Well, I think in my professional life, it helps me to deal with change. I mean, there is no such thing as stability. I mean, nothing is static. Everything is in motion. The planet is in motion. I mean, here we are hurling through space, I don’t know how many thousand miles per second. We don’t perceive it, we’re not conscious of it, but it’s happening even as we stand here, so the next moment, maybe we’ll be coursing through a worm hole that will throw us into a totally different universe, how do we know, right?

ROSOLOWSKI:

And wouldn’t that be a cool event?

RODRIGUEZ:

Yeah! (laughter)

ROSOLOWSKI:

And in your personal life? Does that play out there too?

RODRIGUEZ:

I have to say my personal life, paradoxically, I like routine and stability. (laughter)

ROSOLOWSKI:

It helps you get [inaudible] change here.

RODRIGUEZ:

Some things have to be steady and stable, otherwise you could be hurled off into space, you know?

ROSOLOWSKI:

Absolutely true.

RODRIGUEZ:

There’s value to gravity, OK?

ROSOLOWSKI:

There is. Well, is there anything else you’d like to add at this point, Dr. Rodriguez?

RODRIGUEZ:

No. I thank you for the opportunity to have this conversation. It’s been very interesting, actually.

ROSOLOWSKI:

It has been.

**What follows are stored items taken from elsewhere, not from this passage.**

(* ===== verification/FaultProofs.v ===== *)
(** Page faults: what each path of the handler does to the machine.  The
    invariant [mc_ok] ties one page table to memory, the allocator and the heap
    of counted frames; [keeps] says that nothing in use is written except the
    tables.  The claims are at the end. *)

From S2P Require Import Prelude HalConst Addr Pte FrameAlloc PageTable StrongArc Vma PageFault.

#[local] Open Scope Z_scope.

(** User pages are in the lower half; the upper one may hold superpages. *)
#[local] Existing Instance user_region.

Section Machine.
Context {C : ConstantsHal} {CL : ConstantsLaws C} {P : PageTableEntryHal} {L : PteLaws C P}.
Context {W : WalkHal} {V : PageLevelHal} {WL : WalkLaws C P L W V}.
Context {A : Type} {F : FrameAllocatorHal A} {FL : FrameAllocatorLaws C A}.
Context {G : GlobalAlloc} {GL : GlobalAllocLaws G} {FS : FileStore}.
Context (Small : PageLevel) (Small_low : lowest Small = true).
Implicit Types σ : Machine A.

Lemma perm_remove p f : is_perm p -> 0 <= f -> is_perm (bf_remove p f).
Proof.
  unfold is_perm, bf_remove. intros Hp Hf. assert (0 <= Z.ldiff p f) by (apply Z.ldiff_nonneg; lia).
  split; [done|]. change 16 with (2 ^ 4). apply below_pow2_of_testbit; [lia|done|].
  intros i Hi. rewrite Z.ldiff_spec, (testbit_above p 4) by (done || lia). done.
Qed.

Lemma perm_insert p f : is_perm p -> is_perm f -> is_perm (bf_insert p f).
Proof.
  unfold is_perm, bf_insert. intros Hp Hf. assert (0 <= Z.lor p f) by (apply Z.lor_nonneg; lia).
  split; [done|]. change 16 with (2 ^ 4). apply below_pow2_of_testbit; [lia|done|].
  intros i Hi. by rewrite Z.lor_spec, !(testbit_above _ 4) by (done || lia).
Qed.

Definition one (f : Z) : Range := mkRange f (f + 1).
Definition free σ : gset Z := fa_free (mc_fa σ).
Definition tables σ (pt : PageTable) (u : Z) : Prop := table_of (mc_mem σ) (root_ppn pt) u.
Definition page_of σ (pt : PageTable) (vpn : Z) : option Z := pt_lookup (mc_mem σ) pt vpn.

(** A frame held by nobody yet: neither free, nor a table, nor counted. *)
Record unowned σ (pt : PageTable) (f : Z) : Prop := {
  uo_ppn : is_ppn C f;
  uo_free : f ∉ free σ;
  uo_table : ~ tables σ pt f;
  uo_arcs p x : mc_arcs σ !! p = Some x -> sp_data x <> one f;
}.

Record mc_ok σ (pt : PageTable) : Prop := {
  mo_pt : pt_inv (mc_mem σ) (mc_fa σ) (root_ppn pt);
  mo_arc p x : mc_arcs σ !! p = Some x -> exists f, sp_data x = one f /\ is_ppn C f /\
    (f ∉ free σ) /\ ~ tables σ pt f /\ 1 <= sp_rc x <= usize_max;
  mo_inj p p' x x' : mc_arcs σ !! p = Some x -> mc_arcs σ !! p' = Some x' ->
    sp_data x = sp_data x' -> p = p';
  mo_zero : exists f n, mc_arcs σ !! zero_arc = Some (mkPayload (one f) n) /\
    forall j, mc_mem σ f j = 0;
  mo_file k p : mc_file_pages σ !! k = Some p -> is_Some (mc_arcs σ !! p);
  mo_shm k p : mc_shm_pages σ !! k = Some p -> is_Some (mc_arcs σ !! p);
}.

(** The tables only [pt] uses: the root and those below its user half.  The
    kernel's tables hang below the upper half of every root. *)
Definition own_path (q : list Z) : Prop := match q with [] => True | i :: _ => region i end.
Definition own σ (pt : PageTable) (u : Z) : Prop :=
  exists q, node q /\ own_path q /\ walk (mc_mem σ) (root_ppn pt) q = Some u.

Lemma own_walk σ m' pt :
  (forall q, node q -> walk m' (root_ppn pt) q = walk (mc_mem σ) (root_ppn pt) q) ->
  forall u, own (with_mem σ m') pt u <-> own σ pt u.
Proof.
  intros Hw u. split; intros (q & Hq & Ho & E); exists q; (split; [done|]; split; [done|]).
  - by rewrite <- Hw.
  - cbn [mc_mem with_mem]. by rewrite Hw.
Qed.

Lemma own_table σ pt u : own σ pt u -> tables σ pt u.
Proof. intros (q & Hq & _ & E). by exists q. Qed.

(** Nothing in use is written, except the own tables of [pt]; nothing is freed,
    and the tables stay where they are. *)
Record keeps σ σ' (pt pt' : PageTable) : Prop := {
  k_root : root_ppn pt' = root_ppn pt;
  k_mem u k : u ∉ free σ -> ~ own σ pt u -> mc_mem σ' u k = mc_mem σ u k;
  k_free : free σ' ⊆ free σ;
  k_tables u : tables σ' pt' u -> tables σ pt u \/ u ∈ free σ /\ u ∉ free σ';
  k_own u : own σ' pt' u -> own σ pt u \/ u ∈ free σ /\ u ∉ free σ';
  k_walk q t : node q -> walk (mc_mem σ) (root_ppn pt) q = Some t -> walk (mc_mem σ') (root_ppn pt) q = Some t;
}.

Well, I thank you for your time. I really do.

RODRIGUEZ:

You’re most welcome.

ROSOLOWSKI:

And it was a really interesting conversation.

RODRIGUEZ:

So I’m looking forward to seeing the transcript.

ROSOLOWSKI:

Yes.

RODRIGUEZ:

See how many “oops” moments I have.

ROSOLOWSKI:

Oh, there’ll probably be a few, everybody has those. But, well, I want to thank you for time.

RODRIGUEZ:

You’re welcome.

ROSOLOWSKI:

And I want to just for the record say that I am turning off the recorder at twenty minutes of four. Thank you.